▸ **TASK BRIEF**: Lines from the line with "Definition INVALID_OID : Z := 0." to the line with "Definition CLASS : Z := 5." in the entries below, and only those, must be output exactly, with both ends included.

▸ **ENTRIES SUPPLIED**:
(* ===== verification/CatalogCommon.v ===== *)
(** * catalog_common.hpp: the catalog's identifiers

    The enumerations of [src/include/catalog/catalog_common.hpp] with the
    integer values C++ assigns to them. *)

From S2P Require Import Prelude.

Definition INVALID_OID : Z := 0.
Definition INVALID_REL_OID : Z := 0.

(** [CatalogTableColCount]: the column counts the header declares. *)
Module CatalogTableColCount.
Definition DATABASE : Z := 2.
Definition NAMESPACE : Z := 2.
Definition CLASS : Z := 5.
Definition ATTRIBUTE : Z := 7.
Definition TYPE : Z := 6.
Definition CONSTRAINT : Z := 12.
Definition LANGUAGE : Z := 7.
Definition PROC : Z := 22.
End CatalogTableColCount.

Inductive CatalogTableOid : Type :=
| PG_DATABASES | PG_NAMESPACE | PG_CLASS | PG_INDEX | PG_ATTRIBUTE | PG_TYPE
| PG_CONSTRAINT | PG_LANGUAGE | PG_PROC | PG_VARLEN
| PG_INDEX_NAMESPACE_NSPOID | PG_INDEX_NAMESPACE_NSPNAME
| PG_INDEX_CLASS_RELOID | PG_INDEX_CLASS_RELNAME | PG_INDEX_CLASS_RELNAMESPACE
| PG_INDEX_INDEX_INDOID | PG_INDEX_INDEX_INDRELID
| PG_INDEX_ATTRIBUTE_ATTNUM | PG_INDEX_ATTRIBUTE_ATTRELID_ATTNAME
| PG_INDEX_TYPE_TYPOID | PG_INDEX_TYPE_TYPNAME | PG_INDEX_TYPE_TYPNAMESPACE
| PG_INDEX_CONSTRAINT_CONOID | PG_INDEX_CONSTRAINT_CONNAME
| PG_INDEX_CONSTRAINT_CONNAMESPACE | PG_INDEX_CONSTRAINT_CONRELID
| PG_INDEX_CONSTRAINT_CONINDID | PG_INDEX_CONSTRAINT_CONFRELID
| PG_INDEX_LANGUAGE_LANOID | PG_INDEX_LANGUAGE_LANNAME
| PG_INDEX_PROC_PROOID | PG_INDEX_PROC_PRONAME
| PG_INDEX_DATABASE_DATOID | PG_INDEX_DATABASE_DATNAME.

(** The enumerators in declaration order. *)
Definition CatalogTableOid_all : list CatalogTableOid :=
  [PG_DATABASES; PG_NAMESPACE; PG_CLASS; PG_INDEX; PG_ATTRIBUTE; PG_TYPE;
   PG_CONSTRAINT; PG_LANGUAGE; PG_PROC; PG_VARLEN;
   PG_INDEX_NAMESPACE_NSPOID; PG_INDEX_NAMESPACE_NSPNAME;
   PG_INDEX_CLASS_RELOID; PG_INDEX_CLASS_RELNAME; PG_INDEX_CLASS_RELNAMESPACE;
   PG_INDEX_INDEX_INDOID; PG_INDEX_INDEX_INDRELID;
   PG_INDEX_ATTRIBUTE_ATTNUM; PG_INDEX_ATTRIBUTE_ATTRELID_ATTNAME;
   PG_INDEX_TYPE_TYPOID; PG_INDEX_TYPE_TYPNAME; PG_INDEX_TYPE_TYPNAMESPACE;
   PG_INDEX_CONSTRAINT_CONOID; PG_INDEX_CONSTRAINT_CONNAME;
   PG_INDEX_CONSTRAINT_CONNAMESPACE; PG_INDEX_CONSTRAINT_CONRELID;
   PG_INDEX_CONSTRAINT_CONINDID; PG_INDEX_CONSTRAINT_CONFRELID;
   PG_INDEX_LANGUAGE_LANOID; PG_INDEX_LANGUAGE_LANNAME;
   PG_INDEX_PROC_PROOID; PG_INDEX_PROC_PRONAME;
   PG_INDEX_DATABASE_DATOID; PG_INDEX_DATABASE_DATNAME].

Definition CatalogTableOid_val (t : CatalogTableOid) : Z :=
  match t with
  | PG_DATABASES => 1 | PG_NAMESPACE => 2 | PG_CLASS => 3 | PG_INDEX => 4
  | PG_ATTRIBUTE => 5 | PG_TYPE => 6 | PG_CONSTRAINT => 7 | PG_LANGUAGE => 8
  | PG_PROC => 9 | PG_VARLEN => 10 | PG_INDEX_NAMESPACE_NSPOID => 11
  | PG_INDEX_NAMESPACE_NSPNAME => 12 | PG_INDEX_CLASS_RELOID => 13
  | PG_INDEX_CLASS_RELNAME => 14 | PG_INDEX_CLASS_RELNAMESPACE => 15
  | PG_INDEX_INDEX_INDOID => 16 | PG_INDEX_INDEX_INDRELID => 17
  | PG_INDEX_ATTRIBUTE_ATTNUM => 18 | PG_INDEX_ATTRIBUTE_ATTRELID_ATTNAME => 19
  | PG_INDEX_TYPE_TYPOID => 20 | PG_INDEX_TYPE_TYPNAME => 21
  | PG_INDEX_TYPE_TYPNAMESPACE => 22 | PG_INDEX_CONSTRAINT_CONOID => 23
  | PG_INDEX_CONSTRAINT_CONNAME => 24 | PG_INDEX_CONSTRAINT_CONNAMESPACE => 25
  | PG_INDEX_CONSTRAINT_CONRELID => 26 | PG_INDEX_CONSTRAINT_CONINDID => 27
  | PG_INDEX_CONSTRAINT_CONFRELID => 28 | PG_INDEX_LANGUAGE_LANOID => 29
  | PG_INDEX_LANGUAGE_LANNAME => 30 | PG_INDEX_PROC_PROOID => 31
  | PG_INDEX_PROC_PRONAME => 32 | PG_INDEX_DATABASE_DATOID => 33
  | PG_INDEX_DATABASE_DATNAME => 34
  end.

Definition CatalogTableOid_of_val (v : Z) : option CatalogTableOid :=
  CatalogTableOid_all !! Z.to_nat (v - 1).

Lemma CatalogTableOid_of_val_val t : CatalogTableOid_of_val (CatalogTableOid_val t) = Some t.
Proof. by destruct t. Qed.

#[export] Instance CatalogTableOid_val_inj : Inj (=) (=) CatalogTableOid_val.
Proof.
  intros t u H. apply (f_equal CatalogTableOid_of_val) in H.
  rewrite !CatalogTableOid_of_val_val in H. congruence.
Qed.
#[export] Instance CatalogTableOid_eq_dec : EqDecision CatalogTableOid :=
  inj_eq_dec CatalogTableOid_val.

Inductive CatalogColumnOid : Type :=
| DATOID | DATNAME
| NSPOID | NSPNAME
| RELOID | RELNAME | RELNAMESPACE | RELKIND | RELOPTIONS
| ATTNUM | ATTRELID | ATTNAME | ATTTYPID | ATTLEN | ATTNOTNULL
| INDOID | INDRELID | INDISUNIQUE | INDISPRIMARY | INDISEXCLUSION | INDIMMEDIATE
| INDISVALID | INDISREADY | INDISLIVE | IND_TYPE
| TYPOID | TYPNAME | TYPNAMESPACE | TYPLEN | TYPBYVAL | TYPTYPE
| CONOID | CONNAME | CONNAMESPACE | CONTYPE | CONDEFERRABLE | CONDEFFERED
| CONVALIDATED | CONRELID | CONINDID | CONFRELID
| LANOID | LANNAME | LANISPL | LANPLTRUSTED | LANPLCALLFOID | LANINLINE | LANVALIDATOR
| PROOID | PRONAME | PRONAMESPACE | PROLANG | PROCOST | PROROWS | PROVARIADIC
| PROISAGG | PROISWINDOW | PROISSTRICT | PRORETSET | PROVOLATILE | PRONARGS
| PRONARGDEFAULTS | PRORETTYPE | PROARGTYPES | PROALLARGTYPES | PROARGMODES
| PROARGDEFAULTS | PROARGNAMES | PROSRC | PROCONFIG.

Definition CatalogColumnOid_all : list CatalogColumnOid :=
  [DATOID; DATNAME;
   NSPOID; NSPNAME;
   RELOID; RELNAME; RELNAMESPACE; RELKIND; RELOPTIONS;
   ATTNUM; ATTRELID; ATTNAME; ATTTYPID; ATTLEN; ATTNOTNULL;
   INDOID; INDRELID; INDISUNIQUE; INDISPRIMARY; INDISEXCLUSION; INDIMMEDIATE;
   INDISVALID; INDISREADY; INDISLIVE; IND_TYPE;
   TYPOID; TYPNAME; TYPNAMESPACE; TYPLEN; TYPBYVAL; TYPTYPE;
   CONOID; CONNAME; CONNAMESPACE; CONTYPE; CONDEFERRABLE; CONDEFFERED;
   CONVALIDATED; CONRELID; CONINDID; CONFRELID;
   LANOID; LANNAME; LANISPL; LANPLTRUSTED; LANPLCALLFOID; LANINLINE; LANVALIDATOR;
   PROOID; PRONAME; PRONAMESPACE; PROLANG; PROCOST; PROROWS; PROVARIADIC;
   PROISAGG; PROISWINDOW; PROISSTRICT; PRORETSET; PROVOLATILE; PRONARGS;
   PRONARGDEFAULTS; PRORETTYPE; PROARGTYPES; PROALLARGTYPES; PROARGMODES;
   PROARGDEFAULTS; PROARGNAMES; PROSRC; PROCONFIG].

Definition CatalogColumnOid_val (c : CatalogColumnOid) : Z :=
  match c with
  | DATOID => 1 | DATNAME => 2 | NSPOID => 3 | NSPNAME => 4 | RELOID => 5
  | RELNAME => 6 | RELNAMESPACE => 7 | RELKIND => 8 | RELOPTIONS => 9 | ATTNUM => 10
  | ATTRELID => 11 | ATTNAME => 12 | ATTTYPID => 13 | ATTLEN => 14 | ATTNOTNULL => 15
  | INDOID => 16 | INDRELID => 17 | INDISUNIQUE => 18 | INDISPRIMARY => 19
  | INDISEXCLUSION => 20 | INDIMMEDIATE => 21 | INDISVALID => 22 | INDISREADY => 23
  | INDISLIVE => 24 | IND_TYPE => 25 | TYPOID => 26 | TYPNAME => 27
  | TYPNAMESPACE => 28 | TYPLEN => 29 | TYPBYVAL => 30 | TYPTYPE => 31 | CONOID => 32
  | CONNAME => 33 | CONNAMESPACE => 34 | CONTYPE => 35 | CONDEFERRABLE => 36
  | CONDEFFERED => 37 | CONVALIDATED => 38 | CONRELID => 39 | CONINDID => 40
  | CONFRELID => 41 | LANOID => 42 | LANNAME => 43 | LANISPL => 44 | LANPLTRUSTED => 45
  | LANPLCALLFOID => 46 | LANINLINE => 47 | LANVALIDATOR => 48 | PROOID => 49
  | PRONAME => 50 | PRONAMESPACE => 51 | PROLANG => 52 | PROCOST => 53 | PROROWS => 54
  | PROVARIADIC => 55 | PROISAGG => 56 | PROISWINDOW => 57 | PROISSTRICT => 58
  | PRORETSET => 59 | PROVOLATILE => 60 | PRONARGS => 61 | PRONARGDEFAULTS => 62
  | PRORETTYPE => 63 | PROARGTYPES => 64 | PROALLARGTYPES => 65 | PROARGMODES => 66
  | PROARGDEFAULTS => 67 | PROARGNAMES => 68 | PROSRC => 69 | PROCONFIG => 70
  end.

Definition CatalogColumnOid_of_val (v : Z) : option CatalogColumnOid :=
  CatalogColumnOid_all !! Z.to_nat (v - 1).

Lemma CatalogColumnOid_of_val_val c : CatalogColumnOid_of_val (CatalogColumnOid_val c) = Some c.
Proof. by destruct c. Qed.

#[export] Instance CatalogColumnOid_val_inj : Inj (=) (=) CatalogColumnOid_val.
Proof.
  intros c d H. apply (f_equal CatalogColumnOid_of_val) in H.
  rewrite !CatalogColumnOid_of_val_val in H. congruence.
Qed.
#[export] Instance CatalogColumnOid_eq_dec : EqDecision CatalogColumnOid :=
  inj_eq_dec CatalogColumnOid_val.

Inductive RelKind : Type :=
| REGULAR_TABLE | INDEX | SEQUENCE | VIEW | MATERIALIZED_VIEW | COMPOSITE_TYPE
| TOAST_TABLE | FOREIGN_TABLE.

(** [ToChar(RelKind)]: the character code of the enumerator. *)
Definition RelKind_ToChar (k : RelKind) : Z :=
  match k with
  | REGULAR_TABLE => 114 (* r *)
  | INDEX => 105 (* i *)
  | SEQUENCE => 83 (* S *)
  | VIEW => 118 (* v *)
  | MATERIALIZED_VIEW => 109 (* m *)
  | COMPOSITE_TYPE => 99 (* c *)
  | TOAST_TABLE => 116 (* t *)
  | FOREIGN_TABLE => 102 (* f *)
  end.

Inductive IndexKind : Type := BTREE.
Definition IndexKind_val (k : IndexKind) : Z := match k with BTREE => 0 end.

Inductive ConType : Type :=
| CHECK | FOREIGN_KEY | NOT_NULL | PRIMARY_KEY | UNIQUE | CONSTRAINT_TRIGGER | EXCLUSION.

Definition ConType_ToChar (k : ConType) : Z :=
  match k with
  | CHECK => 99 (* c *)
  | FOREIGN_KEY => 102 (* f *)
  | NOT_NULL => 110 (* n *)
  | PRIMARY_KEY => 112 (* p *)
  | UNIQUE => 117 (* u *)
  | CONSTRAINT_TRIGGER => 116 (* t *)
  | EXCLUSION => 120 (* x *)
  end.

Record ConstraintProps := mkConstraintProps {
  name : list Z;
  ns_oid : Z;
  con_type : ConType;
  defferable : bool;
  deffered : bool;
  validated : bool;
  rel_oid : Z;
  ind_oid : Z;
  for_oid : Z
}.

▸ **RESULT FOR THIS TASK**:
Definition INVALID_OID : Z := 0.
Definition INVALID_REL_OID : Z := 0.

(** [CatalogTableColCount]: the column counts the header declares. *)
Module CatalogTableColCount.
Definition DATABASE : Z := 2.
Definition NAMESPACE : Z := 2.
Definition CLASS : Z := 5.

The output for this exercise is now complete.